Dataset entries
···
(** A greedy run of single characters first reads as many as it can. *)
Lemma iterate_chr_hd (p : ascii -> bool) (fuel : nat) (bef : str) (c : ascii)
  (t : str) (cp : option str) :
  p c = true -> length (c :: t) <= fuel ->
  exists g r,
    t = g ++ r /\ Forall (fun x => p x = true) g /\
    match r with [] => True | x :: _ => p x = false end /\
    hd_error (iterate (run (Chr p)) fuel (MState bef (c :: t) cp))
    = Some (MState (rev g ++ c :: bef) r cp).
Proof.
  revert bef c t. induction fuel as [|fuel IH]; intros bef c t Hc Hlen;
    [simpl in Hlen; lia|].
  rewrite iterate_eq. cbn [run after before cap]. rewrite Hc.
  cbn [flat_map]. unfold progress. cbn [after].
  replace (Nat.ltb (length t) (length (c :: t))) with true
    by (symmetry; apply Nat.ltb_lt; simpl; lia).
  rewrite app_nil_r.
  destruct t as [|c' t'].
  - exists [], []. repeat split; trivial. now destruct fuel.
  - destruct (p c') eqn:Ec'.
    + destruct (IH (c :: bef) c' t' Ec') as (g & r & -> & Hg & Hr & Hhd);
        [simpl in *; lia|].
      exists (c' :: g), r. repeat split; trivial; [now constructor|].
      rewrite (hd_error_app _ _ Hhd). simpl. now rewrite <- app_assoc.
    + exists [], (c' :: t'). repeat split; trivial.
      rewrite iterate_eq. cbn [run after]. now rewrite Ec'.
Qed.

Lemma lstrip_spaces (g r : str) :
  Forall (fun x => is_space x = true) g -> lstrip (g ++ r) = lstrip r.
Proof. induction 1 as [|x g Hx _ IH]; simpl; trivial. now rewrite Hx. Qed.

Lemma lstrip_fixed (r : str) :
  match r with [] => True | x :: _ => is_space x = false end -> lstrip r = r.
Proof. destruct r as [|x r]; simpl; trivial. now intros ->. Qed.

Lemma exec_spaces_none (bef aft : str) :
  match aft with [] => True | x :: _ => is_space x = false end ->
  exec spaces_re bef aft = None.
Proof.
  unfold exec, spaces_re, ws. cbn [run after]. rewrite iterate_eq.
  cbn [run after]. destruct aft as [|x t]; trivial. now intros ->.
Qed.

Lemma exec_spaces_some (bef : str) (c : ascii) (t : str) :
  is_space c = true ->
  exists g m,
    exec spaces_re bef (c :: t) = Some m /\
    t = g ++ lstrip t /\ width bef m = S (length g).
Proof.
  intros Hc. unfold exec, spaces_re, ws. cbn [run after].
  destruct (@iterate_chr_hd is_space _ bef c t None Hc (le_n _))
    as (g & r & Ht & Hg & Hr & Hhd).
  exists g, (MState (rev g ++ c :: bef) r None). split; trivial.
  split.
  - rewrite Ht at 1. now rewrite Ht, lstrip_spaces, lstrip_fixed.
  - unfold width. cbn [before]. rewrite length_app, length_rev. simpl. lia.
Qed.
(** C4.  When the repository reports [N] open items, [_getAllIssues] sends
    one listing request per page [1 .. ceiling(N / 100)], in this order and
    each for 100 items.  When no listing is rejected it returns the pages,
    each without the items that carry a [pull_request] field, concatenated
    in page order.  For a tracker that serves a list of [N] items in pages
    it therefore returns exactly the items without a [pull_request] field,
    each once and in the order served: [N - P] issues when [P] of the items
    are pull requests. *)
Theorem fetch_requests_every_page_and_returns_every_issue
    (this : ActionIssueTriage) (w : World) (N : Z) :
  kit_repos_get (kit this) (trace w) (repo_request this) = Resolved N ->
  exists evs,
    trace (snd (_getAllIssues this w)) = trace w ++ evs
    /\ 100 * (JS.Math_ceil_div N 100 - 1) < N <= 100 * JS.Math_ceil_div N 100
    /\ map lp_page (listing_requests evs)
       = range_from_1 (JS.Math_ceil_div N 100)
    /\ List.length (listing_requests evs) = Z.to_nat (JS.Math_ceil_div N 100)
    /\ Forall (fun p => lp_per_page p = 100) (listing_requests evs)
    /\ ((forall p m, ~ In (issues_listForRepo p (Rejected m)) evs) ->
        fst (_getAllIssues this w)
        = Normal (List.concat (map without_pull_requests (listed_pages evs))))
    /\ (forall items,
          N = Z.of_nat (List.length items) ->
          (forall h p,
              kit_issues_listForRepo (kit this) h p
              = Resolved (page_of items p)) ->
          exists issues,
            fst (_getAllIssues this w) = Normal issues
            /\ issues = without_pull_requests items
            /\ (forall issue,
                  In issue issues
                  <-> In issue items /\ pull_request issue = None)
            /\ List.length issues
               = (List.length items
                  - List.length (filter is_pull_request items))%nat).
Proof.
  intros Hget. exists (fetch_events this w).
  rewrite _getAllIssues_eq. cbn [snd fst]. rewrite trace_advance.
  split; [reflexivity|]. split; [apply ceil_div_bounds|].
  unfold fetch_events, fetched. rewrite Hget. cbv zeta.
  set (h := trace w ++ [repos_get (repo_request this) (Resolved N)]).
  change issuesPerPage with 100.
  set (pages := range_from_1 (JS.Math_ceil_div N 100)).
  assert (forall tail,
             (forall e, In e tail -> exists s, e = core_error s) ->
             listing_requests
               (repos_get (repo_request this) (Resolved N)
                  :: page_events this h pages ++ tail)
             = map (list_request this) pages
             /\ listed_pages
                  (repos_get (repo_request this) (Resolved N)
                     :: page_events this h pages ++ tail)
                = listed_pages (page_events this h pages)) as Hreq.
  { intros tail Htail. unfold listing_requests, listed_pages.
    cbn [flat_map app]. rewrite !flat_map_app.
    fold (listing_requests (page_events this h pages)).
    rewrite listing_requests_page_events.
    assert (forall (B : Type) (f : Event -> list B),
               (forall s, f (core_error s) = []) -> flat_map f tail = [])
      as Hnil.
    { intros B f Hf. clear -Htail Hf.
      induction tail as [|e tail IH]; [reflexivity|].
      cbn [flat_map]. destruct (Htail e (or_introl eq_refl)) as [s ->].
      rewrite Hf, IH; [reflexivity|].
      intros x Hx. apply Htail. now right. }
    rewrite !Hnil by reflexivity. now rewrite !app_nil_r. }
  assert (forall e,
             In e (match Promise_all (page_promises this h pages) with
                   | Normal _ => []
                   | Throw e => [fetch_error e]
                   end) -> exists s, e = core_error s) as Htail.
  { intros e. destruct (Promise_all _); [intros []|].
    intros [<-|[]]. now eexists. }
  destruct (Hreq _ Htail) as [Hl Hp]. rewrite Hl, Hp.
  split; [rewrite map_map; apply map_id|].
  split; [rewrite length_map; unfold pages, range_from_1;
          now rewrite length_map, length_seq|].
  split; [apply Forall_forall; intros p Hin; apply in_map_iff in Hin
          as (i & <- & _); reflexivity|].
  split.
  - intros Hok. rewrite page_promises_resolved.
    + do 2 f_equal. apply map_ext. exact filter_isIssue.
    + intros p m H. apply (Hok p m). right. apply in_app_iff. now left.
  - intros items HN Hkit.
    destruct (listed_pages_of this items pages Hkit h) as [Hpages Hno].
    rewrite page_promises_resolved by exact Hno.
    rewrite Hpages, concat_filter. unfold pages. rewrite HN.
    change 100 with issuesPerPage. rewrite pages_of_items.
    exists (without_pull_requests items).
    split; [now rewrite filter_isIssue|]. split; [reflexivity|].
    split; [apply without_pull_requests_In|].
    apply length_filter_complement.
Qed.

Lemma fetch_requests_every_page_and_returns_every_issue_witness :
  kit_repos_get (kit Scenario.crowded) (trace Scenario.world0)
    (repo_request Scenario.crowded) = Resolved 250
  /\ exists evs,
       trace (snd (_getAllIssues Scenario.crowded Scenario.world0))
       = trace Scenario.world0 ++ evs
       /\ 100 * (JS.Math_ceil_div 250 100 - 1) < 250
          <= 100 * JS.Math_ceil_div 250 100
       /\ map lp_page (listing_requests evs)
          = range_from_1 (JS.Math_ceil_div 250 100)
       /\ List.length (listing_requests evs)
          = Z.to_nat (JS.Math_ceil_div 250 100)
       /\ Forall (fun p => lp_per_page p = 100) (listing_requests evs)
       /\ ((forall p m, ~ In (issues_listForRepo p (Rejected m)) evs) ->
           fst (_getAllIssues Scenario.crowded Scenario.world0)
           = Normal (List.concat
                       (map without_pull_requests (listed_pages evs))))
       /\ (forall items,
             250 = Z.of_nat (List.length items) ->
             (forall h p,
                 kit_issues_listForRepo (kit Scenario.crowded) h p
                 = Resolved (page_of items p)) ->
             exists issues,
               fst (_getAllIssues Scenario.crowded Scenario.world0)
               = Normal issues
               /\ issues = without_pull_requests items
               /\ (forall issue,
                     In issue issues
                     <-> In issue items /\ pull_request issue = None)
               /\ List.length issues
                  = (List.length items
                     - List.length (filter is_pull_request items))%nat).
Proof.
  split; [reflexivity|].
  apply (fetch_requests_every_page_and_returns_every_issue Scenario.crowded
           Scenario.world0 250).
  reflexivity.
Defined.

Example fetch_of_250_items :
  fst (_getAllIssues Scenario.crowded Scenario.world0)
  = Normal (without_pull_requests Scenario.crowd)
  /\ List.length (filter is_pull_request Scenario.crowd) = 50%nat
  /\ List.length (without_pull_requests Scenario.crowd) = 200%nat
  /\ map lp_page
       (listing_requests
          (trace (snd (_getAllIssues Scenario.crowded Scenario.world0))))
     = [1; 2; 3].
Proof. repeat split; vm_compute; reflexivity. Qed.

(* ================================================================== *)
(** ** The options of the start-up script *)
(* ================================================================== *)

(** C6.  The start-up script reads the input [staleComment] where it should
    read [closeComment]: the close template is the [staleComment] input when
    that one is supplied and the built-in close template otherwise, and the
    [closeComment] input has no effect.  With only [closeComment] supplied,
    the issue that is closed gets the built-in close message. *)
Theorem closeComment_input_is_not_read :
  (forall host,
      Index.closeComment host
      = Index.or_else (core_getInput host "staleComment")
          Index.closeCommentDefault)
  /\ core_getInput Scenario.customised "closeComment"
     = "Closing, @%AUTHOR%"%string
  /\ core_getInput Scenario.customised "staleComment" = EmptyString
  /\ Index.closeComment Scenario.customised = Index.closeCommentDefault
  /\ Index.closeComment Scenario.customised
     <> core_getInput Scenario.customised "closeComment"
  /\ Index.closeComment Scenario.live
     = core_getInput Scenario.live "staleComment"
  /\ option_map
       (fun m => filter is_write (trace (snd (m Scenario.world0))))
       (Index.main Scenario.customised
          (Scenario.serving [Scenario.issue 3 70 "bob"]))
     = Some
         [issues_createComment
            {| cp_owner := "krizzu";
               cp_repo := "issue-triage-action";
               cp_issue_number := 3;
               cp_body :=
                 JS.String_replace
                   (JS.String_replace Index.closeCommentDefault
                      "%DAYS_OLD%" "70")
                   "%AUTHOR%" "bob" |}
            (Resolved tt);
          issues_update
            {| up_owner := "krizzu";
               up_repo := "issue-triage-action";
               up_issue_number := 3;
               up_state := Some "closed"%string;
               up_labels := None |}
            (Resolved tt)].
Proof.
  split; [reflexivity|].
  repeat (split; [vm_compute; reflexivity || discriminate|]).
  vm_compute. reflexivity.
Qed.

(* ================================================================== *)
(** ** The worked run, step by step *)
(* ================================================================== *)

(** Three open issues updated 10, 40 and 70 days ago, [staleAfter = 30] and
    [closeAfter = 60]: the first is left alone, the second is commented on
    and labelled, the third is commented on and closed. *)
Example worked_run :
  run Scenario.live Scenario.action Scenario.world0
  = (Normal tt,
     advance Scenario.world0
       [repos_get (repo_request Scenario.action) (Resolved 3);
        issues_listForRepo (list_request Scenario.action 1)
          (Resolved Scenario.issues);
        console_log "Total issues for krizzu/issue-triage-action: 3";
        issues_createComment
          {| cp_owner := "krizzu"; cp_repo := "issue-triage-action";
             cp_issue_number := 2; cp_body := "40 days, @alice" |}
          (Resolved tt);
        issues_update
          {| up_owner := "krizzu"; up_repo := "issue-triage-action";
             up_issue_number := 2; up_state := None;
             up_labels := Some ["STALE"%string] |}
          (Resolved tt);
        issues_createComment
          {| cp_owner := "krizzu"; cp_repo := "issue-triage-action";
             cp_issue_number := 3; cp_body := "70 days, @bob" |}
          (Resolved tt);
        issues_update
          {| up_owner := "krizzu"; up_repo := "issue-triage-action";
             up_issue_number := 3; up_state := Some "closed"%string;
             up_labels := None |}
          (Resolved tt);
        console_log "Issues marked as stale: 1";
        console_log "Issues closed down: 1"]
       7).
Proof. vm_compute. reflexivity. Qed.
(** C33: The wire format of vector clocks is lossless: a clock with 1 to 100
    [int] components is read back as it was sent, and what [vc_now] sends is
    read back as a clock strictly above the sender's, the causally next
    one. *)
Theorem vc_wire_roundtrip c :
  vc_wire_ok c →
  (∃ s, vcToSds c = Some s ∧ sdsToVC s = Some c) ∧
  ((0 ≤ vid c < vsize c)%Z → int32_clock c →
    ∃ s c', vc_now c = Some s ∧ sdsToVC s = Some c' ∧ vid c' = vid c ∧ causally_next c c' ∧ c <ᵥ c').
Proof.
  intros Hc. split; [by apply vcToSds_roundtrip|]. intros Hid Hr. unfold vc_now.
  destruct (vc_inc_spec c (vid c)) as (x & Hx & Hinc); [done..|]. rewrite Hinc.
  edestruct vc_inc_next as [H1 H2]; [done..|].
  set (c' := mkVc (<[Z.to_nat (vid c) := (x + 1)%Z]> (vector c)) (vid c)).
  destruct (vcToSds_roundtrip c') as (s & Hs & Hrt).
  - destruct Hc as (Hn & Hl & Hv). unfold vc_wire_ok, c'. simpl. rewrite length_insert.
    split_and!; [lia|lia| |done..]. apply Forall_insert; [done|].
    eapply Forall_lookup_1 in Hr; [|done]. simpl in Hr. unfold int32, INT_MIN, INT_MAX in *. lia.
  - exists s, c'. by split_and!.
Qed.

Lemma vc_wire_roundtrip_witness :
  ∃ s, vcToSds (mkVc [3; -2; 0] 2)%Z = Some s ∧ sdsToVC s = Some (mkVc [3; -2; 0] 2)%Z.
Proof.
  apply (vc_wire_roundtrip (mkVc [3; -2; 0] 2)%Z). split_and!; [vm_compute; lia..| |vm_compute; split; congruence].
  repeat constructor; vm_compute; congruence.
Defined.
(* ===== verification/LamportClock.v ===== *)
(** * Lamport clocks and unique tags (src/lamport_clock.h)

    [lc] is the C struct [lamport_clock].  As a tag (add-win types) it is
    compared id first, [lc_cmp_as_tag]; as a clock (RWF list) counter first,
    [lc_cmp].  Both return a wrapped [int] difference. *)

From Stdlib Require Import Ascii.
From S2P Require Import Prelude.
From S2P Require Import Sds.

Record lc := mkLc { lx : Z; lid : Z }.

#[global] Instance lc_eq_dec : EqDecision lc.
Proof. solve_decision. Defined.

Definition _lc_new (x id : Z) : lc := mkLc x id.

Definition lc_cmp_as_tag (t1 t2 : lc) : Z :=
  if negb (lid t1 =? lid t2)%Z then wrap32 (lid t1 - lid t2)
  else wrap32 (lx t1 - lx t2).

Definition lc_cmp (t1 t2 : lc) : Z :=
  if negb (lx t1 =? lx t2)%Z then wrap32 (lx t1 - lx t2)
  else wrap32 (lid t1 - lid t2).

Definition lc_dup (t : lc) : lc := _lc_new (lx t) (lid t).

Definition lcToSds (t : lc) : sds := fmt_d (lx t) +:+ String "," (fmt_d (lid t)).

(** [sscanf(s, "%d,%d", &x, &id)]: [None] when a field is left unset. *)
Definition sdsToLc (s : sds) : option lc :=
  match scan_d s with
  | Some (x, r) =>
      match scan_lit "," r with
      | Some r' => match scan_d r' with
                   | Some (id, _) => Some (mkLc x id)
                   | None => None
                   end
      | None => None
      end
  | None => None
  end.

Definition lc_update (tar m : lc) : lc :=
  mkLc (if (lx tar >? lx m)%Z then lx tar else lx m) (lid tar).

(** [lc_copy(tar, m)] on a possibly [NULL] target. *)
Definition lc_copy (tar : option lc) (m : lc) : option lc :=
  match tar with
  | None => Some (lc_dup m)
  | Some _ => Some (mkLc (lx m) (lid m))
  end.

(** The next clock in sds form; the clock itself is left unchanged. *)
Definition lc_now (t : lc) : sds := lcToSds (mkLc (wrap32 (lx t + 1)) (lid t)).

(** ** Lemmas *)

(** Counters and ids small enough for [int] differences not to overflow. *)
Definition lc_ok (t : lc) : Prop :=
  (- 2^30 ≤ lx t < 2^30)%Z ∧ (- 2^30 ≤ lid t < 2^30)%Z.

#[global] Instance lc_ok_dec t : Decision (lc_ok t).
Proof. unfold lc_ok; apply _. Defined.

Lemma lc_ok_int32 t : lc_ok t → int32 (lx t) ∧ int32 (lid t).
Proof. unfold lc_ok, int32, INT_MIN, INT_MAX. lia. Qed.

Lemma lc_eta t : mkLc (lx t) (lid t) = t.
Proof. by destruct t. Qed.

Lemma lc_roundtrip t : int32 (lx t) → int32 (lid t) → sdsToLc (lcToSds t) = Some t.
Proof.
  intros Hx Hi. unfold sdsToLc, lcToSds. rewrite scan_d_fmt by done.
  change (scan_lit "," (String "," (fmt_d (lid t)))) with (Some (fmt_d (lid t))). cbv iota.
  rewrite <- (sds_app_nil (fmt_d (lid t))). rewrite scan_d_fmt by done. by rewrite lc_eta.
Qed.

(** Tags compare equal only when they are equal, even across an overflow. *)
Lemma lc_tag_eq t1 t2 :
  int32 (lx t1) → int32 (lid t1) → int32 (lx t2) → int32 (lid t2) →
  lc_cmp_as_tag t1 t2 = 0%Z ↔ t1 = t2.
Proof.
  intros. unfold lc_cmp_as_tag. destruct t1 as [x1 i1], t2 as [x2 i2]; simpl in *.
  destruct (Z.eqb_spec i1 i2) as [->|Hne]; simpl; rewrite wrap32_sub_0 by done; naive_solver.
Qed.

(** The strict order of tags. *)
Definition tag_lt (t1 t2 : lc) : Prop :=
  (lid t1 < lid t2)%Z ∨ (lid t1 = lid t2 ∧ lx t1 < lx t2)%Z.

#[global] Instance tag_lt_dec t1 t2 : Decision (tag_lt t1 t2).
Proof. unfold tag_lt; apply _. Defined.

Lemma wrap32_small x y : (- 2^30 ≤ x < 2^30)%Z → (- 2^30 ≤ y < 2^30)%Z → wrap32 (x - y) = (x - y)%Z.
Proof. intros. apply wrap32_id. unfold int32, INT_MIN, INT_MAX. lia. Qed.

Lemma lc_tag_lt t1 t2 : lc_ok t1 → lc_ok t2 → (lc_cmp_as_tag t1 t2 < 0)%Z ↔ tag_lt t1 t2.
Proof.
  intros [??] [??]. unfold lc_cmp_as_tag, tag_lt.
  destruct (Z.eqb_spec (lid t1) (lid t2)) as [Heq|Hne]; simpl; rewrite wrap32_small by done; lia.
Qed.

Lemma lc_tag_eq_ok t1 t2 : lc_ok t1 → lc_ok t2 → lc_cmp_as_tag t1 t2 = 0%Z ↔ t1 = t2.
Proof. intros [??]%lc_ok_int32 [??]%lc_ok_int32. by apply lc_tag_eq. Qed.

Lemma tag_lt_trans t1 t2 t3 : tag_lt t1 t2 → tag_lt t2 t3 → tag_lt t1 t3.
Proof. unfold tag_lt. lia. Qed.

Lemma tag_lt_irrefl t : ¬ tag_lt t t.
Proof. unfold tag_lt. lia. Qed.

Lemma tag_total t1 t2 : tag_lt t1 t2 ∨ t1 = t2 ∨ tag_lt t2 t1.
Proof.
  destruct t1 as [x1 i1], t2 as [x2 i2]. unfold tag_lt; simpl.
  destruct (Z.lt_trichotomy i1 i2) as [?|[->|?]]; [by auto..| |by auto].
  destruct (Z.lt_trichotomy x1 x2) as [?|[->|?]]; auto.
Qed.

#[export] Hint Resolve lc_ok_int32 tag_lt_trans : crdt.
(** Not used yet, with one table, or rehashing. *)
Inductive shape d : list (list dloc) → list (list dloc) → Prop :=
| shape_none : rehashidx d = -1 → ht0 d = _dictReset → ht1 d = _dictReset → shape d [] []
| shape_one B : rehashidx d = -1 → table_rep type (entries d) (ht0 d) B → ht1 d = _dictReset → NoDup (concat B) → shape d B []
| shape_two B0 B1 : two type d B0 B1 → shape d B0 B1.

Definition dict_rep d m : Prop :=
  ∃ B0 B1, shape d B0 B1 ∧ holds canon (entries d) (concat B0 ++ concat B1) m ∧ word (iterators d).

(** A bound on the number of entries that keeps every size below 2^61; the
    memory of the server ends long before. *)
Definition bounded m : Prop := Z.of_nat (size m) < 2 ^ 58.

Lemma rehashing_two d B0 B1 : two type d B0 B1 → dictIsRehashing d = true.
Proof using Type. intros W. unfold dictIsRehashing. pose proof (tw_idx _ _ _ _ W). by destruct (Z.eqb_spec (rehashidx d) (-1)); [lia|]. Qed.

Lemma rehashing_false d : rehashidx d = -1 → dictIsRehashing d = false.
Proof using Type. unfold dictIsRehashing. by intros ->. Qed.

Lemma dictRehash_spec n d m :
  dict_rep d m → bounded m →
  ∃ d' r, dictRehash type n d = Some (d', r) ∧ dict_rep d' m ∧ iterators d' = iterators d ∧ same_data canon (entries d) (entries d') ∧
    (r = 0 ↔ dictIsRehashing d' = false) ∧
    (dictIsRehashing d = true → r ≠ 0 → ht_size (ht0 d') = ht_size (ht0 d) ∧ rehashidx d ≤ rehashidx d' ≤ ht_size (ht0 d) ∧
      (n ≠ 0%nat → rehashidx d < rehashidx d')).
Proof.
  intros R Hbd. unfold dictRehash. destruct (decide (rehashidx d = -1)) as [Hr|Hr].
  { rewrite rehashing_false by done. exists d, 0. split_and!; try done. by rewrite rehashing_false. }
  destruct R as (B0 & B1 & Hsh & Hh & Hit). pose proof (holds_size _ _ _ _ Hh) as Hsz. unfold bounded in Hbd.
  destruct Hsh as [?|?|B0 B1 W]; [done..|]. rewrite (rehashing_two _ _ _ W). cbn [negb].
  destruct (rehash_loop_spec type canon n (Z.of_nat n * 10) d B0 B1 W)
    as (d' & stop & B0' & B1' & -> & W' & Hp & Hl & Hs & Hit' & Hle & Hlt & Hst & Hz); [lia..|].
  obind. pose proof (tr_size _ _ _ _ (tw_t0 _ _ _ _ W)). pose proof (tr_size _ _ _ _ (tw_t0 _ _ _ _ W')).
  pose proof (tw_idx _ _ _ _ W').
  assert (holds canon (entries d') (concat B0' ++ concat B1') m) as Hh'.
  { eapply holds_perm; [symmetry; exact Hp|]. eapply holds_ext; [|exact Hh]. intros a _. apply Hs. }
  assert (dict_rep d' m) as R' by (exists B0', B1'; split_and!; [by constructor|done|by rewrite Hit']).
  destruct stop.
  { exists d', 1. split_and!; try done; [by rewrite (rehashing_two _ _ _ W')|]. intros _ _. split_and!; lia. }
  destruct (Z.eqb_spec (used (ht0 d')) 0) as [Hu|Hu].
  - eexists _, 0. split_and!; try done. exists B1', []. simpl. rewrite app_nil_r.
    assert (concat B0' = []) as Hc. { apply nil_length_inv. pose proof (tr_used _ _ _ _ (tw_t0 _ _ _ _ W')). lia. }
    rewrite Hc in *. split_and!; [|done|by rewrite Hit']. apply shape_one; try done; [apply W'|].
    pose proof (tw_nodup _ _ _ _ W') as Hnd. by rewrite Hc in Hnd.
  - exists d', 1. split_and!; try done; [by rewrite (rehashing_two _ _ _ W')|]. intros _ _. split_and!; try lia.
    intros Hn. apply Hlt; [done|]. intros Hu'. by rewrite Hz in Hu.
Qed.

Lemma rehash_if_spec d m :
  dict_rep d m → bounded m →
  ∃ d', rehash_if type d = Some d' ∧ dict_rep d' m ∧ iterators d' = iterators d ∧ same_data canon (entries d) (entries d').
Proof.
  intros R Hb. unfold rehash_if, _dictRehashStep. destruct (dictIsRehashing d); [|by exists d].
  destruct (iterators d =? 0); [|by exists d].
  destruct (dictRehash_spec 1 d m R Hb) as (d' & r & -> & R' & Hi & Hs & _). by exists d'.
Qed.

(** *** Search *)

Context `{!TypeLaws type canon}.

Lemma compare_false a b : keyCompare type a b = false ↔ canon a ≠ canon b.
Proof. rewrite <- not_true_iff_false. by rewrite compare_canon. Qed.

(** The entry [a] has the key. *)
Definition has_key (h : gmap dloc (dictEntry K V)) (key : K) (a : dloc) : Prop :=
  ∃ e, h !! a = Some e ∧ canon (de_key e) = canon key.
···
_Assigned task_
If the string "dictIsRehashing" appears in a line of the entries, report the line.

_Solution to the problem_
Lemma rehashing_two d B0 B1 : two type d B0 B1 → dictIsRehashing d = true.
Proof using Type. intros W. unfold dictIsRehashing. pose proof (tw_idx _ _ _ _ W). by destruct (Z.eqb_spec (rehashidx d) (-1)); [lia|]. Qed.
Lemma rehashing_false d : rehashidx d = -1 → dictIsRehashing d = false.
Proof using Type. unfold dictIsRehashing. by intros ->. Qed.
    (r = 0 ↔ dictIsRehashing d' = false) ∧
    (dictIsRehashing d = true → r ≠ 0 → ht_size (ht0 d') = ht_size (ht0 d) ∧ rehashidx d ≤ rehashidx d' ≤ ht_size (ht0 d) ∧
  intros R Hb. unfold rehash_if, _dictRehashStep. destruct (dictIsRehashing d); [|by exists d].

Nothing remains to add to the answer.